How to reduce over an entire dataset in the GPU?

338 Views Asked by At

I'm using WebGPU/WGSL compute modules to analyze medium-large datasets (millions of data points) by slicing or sharding the data and making each invocation of the shader work on its own slice of data.

This works fine when data operations are local enough. But what if I need to compute the minimum value over the entire dataset, which is not a local operation (because it needs to read the entire dataset and output a single number)?

Fortunately the minimum function is commutative and associative, so I can have the shader compute the minimum of its own slice of data and put the result in a specific cell in a temporary storage. But then, how do I detect when all invocations are done and do the final reduction over that storage?

I'm thinking of putting that code at the end of my shader after a barrier and only run it once, for instance in the invocation with local id zero. But as far as I can tell, barriers only hold within a workgroup, so I would still need to reduce over the results of all workgroups. Where should that final code go?


Edit: I just thought of using a global atomic operation at the end of my shader to increment a global counter, and if I detect that I'm the last code to run it, I can reduce over the final results. Is this correct?

Something like this:

  1. perform the bulk of the work on the instance's own shard of data;
  2. store the shard-level result in a workgroup storage buffer of length workgroup_size, indexed by local_invocation_id;
  3. call workgroupBarrier to synchronize over that memory;
  4. if we are the workgroup leader (local_invocation_id is zero) reduce the workgroup buffer to a single workgroup-level result and store it into a global buffer of length num_workgroups;
  5. call storageBarrier (maybe? is this even needed here?)
  6. increment a single global counter with atomicAdd: if we are the last workgroup leader to do so, perform the last reduction over the global buffer and store the final, single result in global storage.

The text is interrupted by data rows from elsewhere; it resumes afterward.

(** With [null_last], nulls and empty values follow every other value, and the
    order of the others does not change. *)
Lemma null_last_order (a b : Value Dec) x y :
  encode_null_last a = Ok x -> encode_null_last b = Ok y ->
  is_null_value a = false ->
  encode a = Ok x /\ (is_null_value b = true -> bytes_cmp x y = Lt).
Proof.
  unfold encode_null_last, encode. intros Hx Hy Ha. split; [by destruct a|]. intros Hb.
  assert (Hy' : exists body, y = 255 :: body) by (destruct b; simplify_eq/=; by eexists).
  destruct Hy' as [body ->]. assert (Hx' : encode a = Ok x) by by destruct a.
  destruct (encode_tag a x Hx') as [u ->]. simpl.
  assert (Hp : Val.type_priority a < 255) by (destruct a; simpl; try lia; by destruct k).
  by replace (Z.compare (Val.type_priority a) 255) with Lt by (symmetry; by apply Z.compare_lt_iff).
Qed.


End values.


End CodecSpec.
(* ===== verification/IndexKeys.v ===== *)
(** * Secondary index keys

    [linkrs-storage/src/index/key_codec/]: building and parsing of the forward
    and reverse keys of vertex and edge indexes, over the ordered codec;
    [compute_vertex_index_scan_range] and [compute_edge_index_scan_range]
    (vertex_index_manager.rs, edge_index_manager.rs): the byte range an index
    predicate is turned into.  The name of an index
    and of an edge type is its UTF-8 bytes. *)

From stdpp Require Import base list strings.
From Stdlib Require Import ZArith Lia SpecFloat.
From S2P Require Import Prelude Types Values WalTypes OrderedCodec.

Module IndexKey.
Import Codec.

Definition KEY_TYPE_VERTEX_REVERSE : Z := 1.
Definition KEY_TYPE_EDGE_REVERSE : Z := 2.
Definition KEY_TYPE_VERTEX_FORWARD : Z := 3.
Definition KEY_TYPE_EDGE_FORWARD : Z := 4.

Section keys.
Context {Dec : Type} `{Decimal Dec}.

Definition normalize_int_value (v : Value Dec) : Value Dec :=
  match v with
  | VBigInt n =>
      if decide (-32768 <= n <= 32767) then VSmallInt n
      else if decide (-2147483648 <= n <= 2147483647) then VInt n
      else v
  | VInt n => if decide (-32768 <= n <= 32767) then VSmallInt n else v
  | _ => v
  end.

(** ** Building *)

Definition build_vertex_index_prefix (space_id : Z) (index_name : list Z) : list Z :=
  le_bytes 8 space_id ++ [KEY_TYPE_VERTEX_FORWARD] ++
    le_bytes 4 (Z.of_nat (length index_name)) ++ index_name.

Definition build_vertex_index_key (space_id : Z) (index_name : list Z)
    (prop_value vertex_id : Value Dec) : result (list Z) StorageError :=
  match encode (normalize_int_value prop_value) with
  | Err e => Err e
  | Ok encoded_value =>
      match encode vertex_id with
      | Err e => Err e
      | Ok encoded_entity =>
          Ok (le_bytes 8 space_id ++ [KEY_TYPE_VERTEX_FORWARD] ++
                le_bytes 4 (Z.of_nat (length index_name)) ++ index_name ++
                encoded_value ++ encoded_entity)
      end
  end.

Definition build_vertex_index_value_prefix (space_id : Z) (index_name : list Z)
    (prop_value : Value Dec) : result (list Z) StorageError :=
  match encode (normalize_int_value prop_value) with
  | Err e => Err e
  | Ok encoded_value => Ok (build_vertex_index_prefix space_id index_name ++ encoded_value)
  end.

Definition build_vertex_reverse_key_v2 (space_id : Z) (vertex_id : Value Dec)
    (index_name : list Z) : result (list Z) StorageError :=
  match encode vertex_id with
  | Err e => Err e
  | Ok encoded_entity =>
      Ok (le_bytes 8 space_id ++ [KEY_TYPE_VERTEX_REVERSE] ++ encoded_entity ++
            le_bytes 4 (Z.of_nat (length index_name)) ++ index_name)
  end.

Definition build_vertex_reverse_key_with_value (space_id : Z) (vertex_id : Value Dec)
    (index_name : list Z) (prop_value : Value Dec) : result (list Z) StorageError :=
  match encode vertex_id with
  | Err e => Err e
  | Ok encoded_entity =>
      match encode (normalize_int_value prop_value) with
      | Err e => Err e
      | Ok encoded_value =>
          Ok (le_bytes 8 space_id ++ [KEY_TYPE_VERTEX_REVERSE] ++ encoded_entity ++
                le_bytes 4 (Z.of_nat (length index_name)) ++ index_name ++ encoded_value)
      end
  end.

Definition build_edge_index_prefix (space_id : Z) (index_name : list Z) : list Z :=
  le_bytes 8 space_id ++ [KEY_TYPE_EDGE_FORWARD] ++
    le_bytes 4 (Z.of_nat (length index_name)) ++ index_name.

(** The four fields that name an edge: source, destination, type, ranking. *)
Definition encode_edge_identity (edge_src edge_dst : Value Dec) (edge_type : list Z) (ranking : Z)
  : result (list Z) StorageError :=
  match encode edge_src with
  | Err e => Err e
  | Ok encoded_src =>
      match encode edge_dst with
      | Err e => Err e
      | Ok encoded_dst =>
          match encode (VString edge_type : Value Dec) with
          | Err e => Err e
          | Ok encoded_type =>
              match encode (VBigInt ranking : Value Dec) with
              | Err e => Err e
              | Ok encoded_rank =>
                  Ok (encoded_src ++ encoded_dst ++ encoded_type ++ encoded_rank)
              end
          end
      end
  end.

Definition build_edge_index_key (space_id : Z) (index_name : list Z)
    (prop_value edge_src edge_dst : Value Dec) (edge_type : list Z) (ranking : Z)
  : result (list Z) StorageError :=
  match encode (normalize_int_value prop_value) with
  | Err e => Err e
  | Ok encoded_value =>
      match encode_edge_identity edge_src edge_dst edge_type ranking with
      | Err e => Err e
      | Ok edge_id =>
          Ok (le_bytes 8 space_id ++ [KEY_TYPE_EDGE_FORWARD] ++
                le_bytes 4 (Z.of_nat (length index_name)) ++ index_name ++
                encoded_value ++ edge_id)
      end
  end.

Definition build_edge_index_value_prefix (space_id : Z) (index_name : list Z)
    (prop_value : Value Dec) : result (list Z) StorageError :=
  match encode (normalize_int_value prop_value) with
  | Err e => Err e
  | Ok encoded_value => Ok (build_edge_index_prefix space_id index_name ++ encoded_value)
  end.

Definition build_edge_reverse_key (space_id : Z) (edge_src edge_dst : Value Dec)
    (edge_type : list Z) (ranking : Z) (index_name : list Z) : result (list Z) StorageError :=
  match encode_edge_identity edge_src edge_dst edge_type ranking with
  | Err e => Err e
  | Ok edge_id =>
      Ok (le_bytes 8 space_id ++ [KEY_TYPE_EDGE_REVERSE] ++ edge_id ++
            le_bytes 4 (Z.of_nat (length index_name)) ++ index_name)
  end.

Definition build_edge_reverse_key_with_value (space_id : Z) (edge_src edge_dst : Value Dec)
    (edge_type : list Z) (ranking : Z) (index_name : list Z) (prop_value : Value Dec)
  : result (list Z) StorageError :=
  match encode_edge_identity edge_src edge_dst edge_type ranking with
  | Err e => Err e
  | Ok edge_id =>
      match encode (normalize_int_value prop_value) with
      | Err e => Err e
      | Ok encoded_value =>
          Ok (le_bytes 8 space_id ++ [KEY_TYPE_EDGE_REVERSE] ++ edge_id ++
                le_bytes 4 (Z.of_nat (length index_name)) ++ index_name ++ encoded_value)
      end
  end.

Definition build_range_end (prefix : list Z) : list Z := prefix_upper_bound prefix.

(** ** Scan ranges *)

Inductive IndexPredicate :=
| Equal (v : Value Dec)
| Range (lower upper : option (Value Dec)) (include_lower include_upper : bool)
| Prefix (v : Value Dec)
| All.

Definition compute_vertex_index_scan_range (space_id : Z) (index_name : list Z)
    (predicate : IndexPredicate) : result (list Z * list Z) StorageError :=
  let index_prefix := build_vertex_index_prefix space_id index_name in
  match predicate with
  | Equal value =>
      match build_vertex_index_value_prefix space_id index_name value with
      | Err e => Err e
      | Ok prefix => Ok (prefix, build_range_end prefix)
      end
  | Range lower upper include_lower include_upper =>
      match
        match lower with
        | Some value =>
            match build_vertex_index_value_prefix space_id index_name value with
            | Err e => Err e
            | Ok prefix => Ok (if include_lower then prefix else build_range_end prefix)
            end
        | None => Ok index_prefix
        end
      with
      | Err e => Err e
      | Ok start =>
          match
            match upper with
            | Some value =>
                match build_vertex_index_value_prefix space_id index_name value with
                | Err e => Err e
                | Ok prefix => Ok (if include_upper then build_range_end prefix else prefix)
                end
            | None => Ok (build_range_end index_prefix)
            end
          with
          | Err e => Err e
          | Ok fin => Ok (start, fin)
          end
      end
  | Prefix value =>
      match prefix_bounds value with
      | Err e => Err e
      | Ok (value_lower, value_upper) =>
          Ok (index_prefix ++ value_lower, index_prefix ++ value_upper)
      end
  | All => Ok (index_prefix, build_range_end index_prefix)
  end.

Definition compute_edge_index_scan_range (space_id : Z) (index_name : list Z)
    (predicate : IndexPredicate) : result (list Z * list Z) StorageError :=
  let index_prefix := build_edge_index_prefix space_id index_name in
  match predicate with
  | Equal value =>
      match build_edge_index_value_prefix space_id index_name value with
      | Err e => Err e
      | Ok prefix => Ok (prefix, build_range_end prefix)
      end
  | Range lower upper include_lower include_upper =>
      match
        match lower with
        | Some value =>
            match build_edge_index_value_prefix space_id index_name value with
            | Err e => Err e
            | Ok prefix => Ok (if include_lower then prefix else build_range_end prefix)
            end
        | None => Ok index_prefix
        end
      with
      | Err e => Err e
      | Ok start =>
          match
            match upper with
            | Some value =>
                match build_edge_index_value_prefix space_id index_name value with
                | Err e => Err e
                | Ok prefix => Ok (if include_upper then build_range_end prefix else prefix)
                end
            | None => Ok (build_range_end index_prefix)
            end
          with
          | Err e => Err e
          | Ok fin => Ok (start, fin)
          end
      end
  | Prefix value =>
      match prefix_bounds value with
      | Err e => Err e
      | Ok (value_lower, value_upper) =>
          Ok (index_prefix ++ value_lower, index_prefix ++ value_upper)
      end
  | All => Ok (index_prefix, build_range_end index_prefix)
  end.

(** ** Parsing *)

(** A parser that slices past the end of the key panics. *)
Inductive KeyError := KStorage (e : StorageError) | KPanic.

(** [codec().decode_value_inner(&key_bytes[pos..])]. *)
Definition decode_at (key_bytes : list Z) (pos : nat) : result (Value Dec * nat) KeyError :=
  if decide (length key_bytes < pos)%nat then Err KPanic
  else map_err KStorage (decode_value_inner (drop pos key_bytes)).

(** [u32::from_le_bytes(key_bytes[pos..pos + 4]) as usize]. *)
Definition name_len_at (key_bytes : list Z) (pos : nat) : nat := Z.to_nat (read_le pos 4 key_bytes).

Definition parse_vertex_id_from_key (key_bytes : list Z) : result (Value Dec) KeyError :=
  let pos := 9%nat in
  if decide (length key_bytes < pos + 4)%nat then Err (KStorage SEDb)
  else
    let pos := (pos + 4 + name_len_at key_bytes pos)%nat in
    match decode_at key_bytes pos with
    | Err e => Err e
    | Ok (_, consumed) =>
        match decode_at key_bytes (pos + consumed) with
        | Err e => Err e
        | Ok (vertex_id, _) => Ok vertex_id
        end
    end.

(** The ranking and the edge type out of their decoded values. *)
Definition rank_of_value (v : Value Dec) : option Z :=
  match v with VBigInt n | VInt n => Some n | _ => None end.

Definition type_of_value (v : Value Dec) : option (list Z) :=
  match v with VString s => Some s | _ => None end.
(* ===== verification/IndexKeyFacts.v ===== *)
(** * Scan ranges of index keys

    The keys in the range of a predicate are those of the entries that match
    it, and no key of another index or space. *)

From stdpp Require Import base list strings.
From Stdlib Require Import ZArith Lia SpecFloat.
From S2P Require Import Prelude Types Values WalTypes OrderedCodec OrderedFacts OrderedDecimal.
From S2P Require Import OrderedValues IndexKeys.

Module IndexKeyFacts.
Import Codec CodecFacts DecimalFacts CodecSpec IndexKey.

Local Arguments Z.compare : simpl never.

(** ** Ranges over separated keys *)

(** Neither of two separated strings is a proper prefix of the other. *)
Lemma separated_prefix x y s : separated x y -> x ++ s = y -> x = y.
Proof.
  intros Hs E. specialize (Hs s []). rewrite app_nil_r, E, bytes_cmp_refl in Hs.
  unfold then_bytes in Hs. destruct (bytes_cmp x y) eqn:Ec; [by apply bytes_cmp_eq|done..].
Qed.

Lemma separated_sym x y : separated x y -> separated y x.
Proof.
  intros Hs r s. rewrite bytes_cmp_antisym, Hs, (bytes_cmp_antisym x y). unfold then_bytes.
  destruct (bytes_cmp x y); simpl; [|done..]. symmetry. apply bytes_cmp_antisym.
Qed.

Lemma separated_tail b x y : separated (b :: x) (b :: y) -> separated x y.
Proof. intros Hs r s. specialize (Hs r s). simpl in Hs. by rewrite !Z.compare_refl in Hs. Qed.

Lemma nonzero_above l n : Forall is_byte l -> Exists (fun b => b <> 0) l -> bytes_cmp l (replicate n 0) <> Lt.
Proof.
  intros Hl He. revert n. induction He as [b l Hb|b l He IH]; intros n; decompose_Forall_hyps;
    unfold is_byte in *; destruct n as [|n]; simpl; try done;
    destruct (Z.compare_spec b 0); try done; try lia. by apply IH.
Qed.

Lemma ff_above p y :
  Forall (fun b => b = 255) p -> Forall is_byte y -> separated p y ->
  bytes_cmp y p <> Gt.
Proof.
  intros Hp. revert y; induction Hp as [|b p -> Hp IH]; intros y Hy Hs.
  - destruct y as [|c y]; [done|]. by pose proof (separated_prefix [] (c :: y) (c :: y) Hs eq_refl).
  - destruct y as [|c y]; [done|]. decompose_Forall_hyps. unfold is_byte in *.
    destruct (Z.compare_spec c 255) as [->|?|?]; [|done|lia].
    apply IH; [done|]. by apply separated_tail in Hs.
Qed.

(** Below the end of the range of [x] are the keys up to [x]: [y] with
    something after it that is not only zeros. *)
Lemma below_range_end x y r :
  Forall is_byte x -> Forall is_byte y -> Forall is_byte r -> Exists (fun b => b <> 0) r ->
  ~ Forall (fun b => b = 255) x -> separated x y ->
  bytes_cmp (y ++ r) (prefix_upper_bound x) = Lt <-> bytes_cmp y x <> Gt.
Proof.
  intros Hx Hy Hr He. unfold prefix_upper_bound. revert y Hy.
  induction x as [|b x IH]; intros y Hy Hff Hs; [by destruct Hff|].
  destruct y as [|c y].
  { by pose proof (separated_prefix [] (b :: x) (b :: x) (separated_sym _ _ Hs) eq_refl). }
  decompose_Forall_hyps. pose proof (increment_carry x) as Hc.
  destruct (increment x) as [carry x'] eqn:E. simpl in IH, Hc. destruct carry.
  - assert (Hall : Forall (fun d => d = 255) x) by by apply Hc.
    rewrite increment_ff in E by done. injection E as <-.
    rewrite decide_False by (intros ->; by apply Hff; constructor). simpl.
    assert (Hz : bytes_cmp (y ++ r) (replicate (length x) 0) <> Lt).
    { apply nonzero_above; [by apply Forall_app|]. by apply Exists_app; right. }
    destruct (Z.compare_spec c b) as [->|?|?].
    + replace (Z.compare b (b + 1)) with Lt by (symmetry; apply Z.compare_lt_iff; lia).
      split; [|done]. intros _. apply ff_above; [done..|]. by apply separated_tail in Hs.
    + by replace (Z.compare c (b + 1)) with Lt by (symmetry; apply Z.compare_lt_iff; lia).
    + destruct (Z.compare_spec c (b + 1)); [|lia|done]. naive_solver.
  - assert (Hnot : ~ Forall (fun d => d = 255) x) by (intros Hd%Hc; done). simpl.
    destruct (Z.compare_spec c b) as [->|?|?]; [|done|naive_solver].
    apply IH; try done. by apply separated_tail in Hs.
Qed.

Lemma above_start x y r :
  separated x y -> bytes_cmp x (y ++ r) <> Gt <-> bytes_cmp x y <> Gt.
Proof.
  intros Hs. pose proof (Hs [] r) as E. rewrite app_nil_r in E. rewrite E. unfold then_bytes.
  destruct (bytes_cmp x y); [|done..]. by destruct r.
Qed.

Lemma below_start x y r :
  separated x y -> bytes_cmp (y ++ r) x = Lt <-> bytes_cmp y x = Lt.
Proof.
  intros Hs. pose proof (separated_sym _ _ Hs r []) as E. rewrite app_nil_r in E. rewrite E.
  unfold then_bytes. destruct (bytes_cmp y x); [|done..]. by destruct r.
Qed.

(** ** Headers *)

Definition header (key_type space_id : Z) (name : list Z) : list Z :=
  le_bytes 8 space_id ++ [key_type] ++ le_bytes 4 (Z.of_nat (length name)) ++ name.

(** A name whose length fits its field. *)
Definition valid_name (name : list Z) : Prop :=
  Forall is_byte name /\ Z.of_nat (length name) < 2 ^ 32.

Lemma separated_neq p q x y : separated p q -> p <> q -> separated (p ++ x) (q ++ y).
Proof.
  intros Hs Hne r s. rewrite <- !app_assoc, !Hs. unfold then_bytes.
  destruct (bytes_cmp p q) eqn:E; [by apply bytes_cmp_eq in E|done..].
Qed.

Lemma le_bytes_inj n a b :
  0 <= a < 256 ^ Z.of_nat n -> 0 <= b < 256 ^ Z.of_nat n -> le_bytes n a = le_bytes n b -> a = b.
Proof. intros Ha Hb E. rewrite <- (of_le_bytes_le n a), <- (of_le_bytes_le n b), E by done. done. Qed.

Lemma header_separated kt s n s' n' :
  valid_name n -> valid_name n' -> separated (header kt s n) (header kt s' n').
Proof.
  intros [_ Hn] [_ Hn']. unfold header. apply separated_app; [by rewrite !length_le_bytes|].
  apply separated_cons.
  destruct (decide (length n = length n')) as [E|Hne].
  - apply separated_length. rewrite !length_app, !length_le_bytes. lia.
  - apply separated_neq; [apply separated_length; by rewrite !length_le_bytes|].
    intros E%le_bytes_inj; change (256 ^ Z.of_nat 4) with (2 ^ 32) in *; lia.
Qed.

Lemma header_inj kt s n s' n' :
  is_u64 s -> is_u64 s' -> valid_name n -> valid_name n' ->
  header kt s n = header kt s' n' -> s = s' /\ n = n'.
Proof.
  intros Hs Hs' [_ Hn] [_ Hn'] E. unfold header, is_u64, U64_MAX in *.
  apply app_inj_1 in E as [E1 E]; [|by rewrite !length_le_bytes].
  apply app_inj_1 in E as [_ E]; [|done].
  apply app_inj_1 in E as [E2 E]; [|by rewrite !length_le_bytes].
  split; [|done]. apply (le_bytes_inj 8); [..|done]; change (256 ^ Z.of_nat 8) with (2 ^ 64); lia.
Qed.

Lemma header_bytes kt s n : is_byte kt -> valid_name n -> Forall is_byte (header kt s n).
Proof.
  intros Hk [Hn _]. unfold header, le_bytes. apply Forall_app. split; [apply Forall_rev, be_bytes_byte|].
  constructor; [done|]. apply Forall_app. split; [apply Forall_rev, be_bytes_byte|done].
Qed.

Can anybody confirm whether this is correct? I'm not sure whether the atomic counter can guarantee that I can read the results stored by the other workgroups. That's why I added a storageBarrier, but I'm still not sure whether it's a strong enough guarantee.

In my case (max function) I could probably replace all intermediate buffers with atomicMax calls:

  1. work on the instance data;
  2. combine the local maximum into a workgroup-level atomicMax;
  3. call workgroupBarrier() to wait for all atomicMax calls;
  4. if we are the workgroup leader, do an atomicLoad and combine it into a global atomicMax.

This should work, if I understand correctly. But what if my reduction function is not max, but is more complex? Can I use an atomic counter and intermediate buffers as I described above?

0

There are 0 best solutions below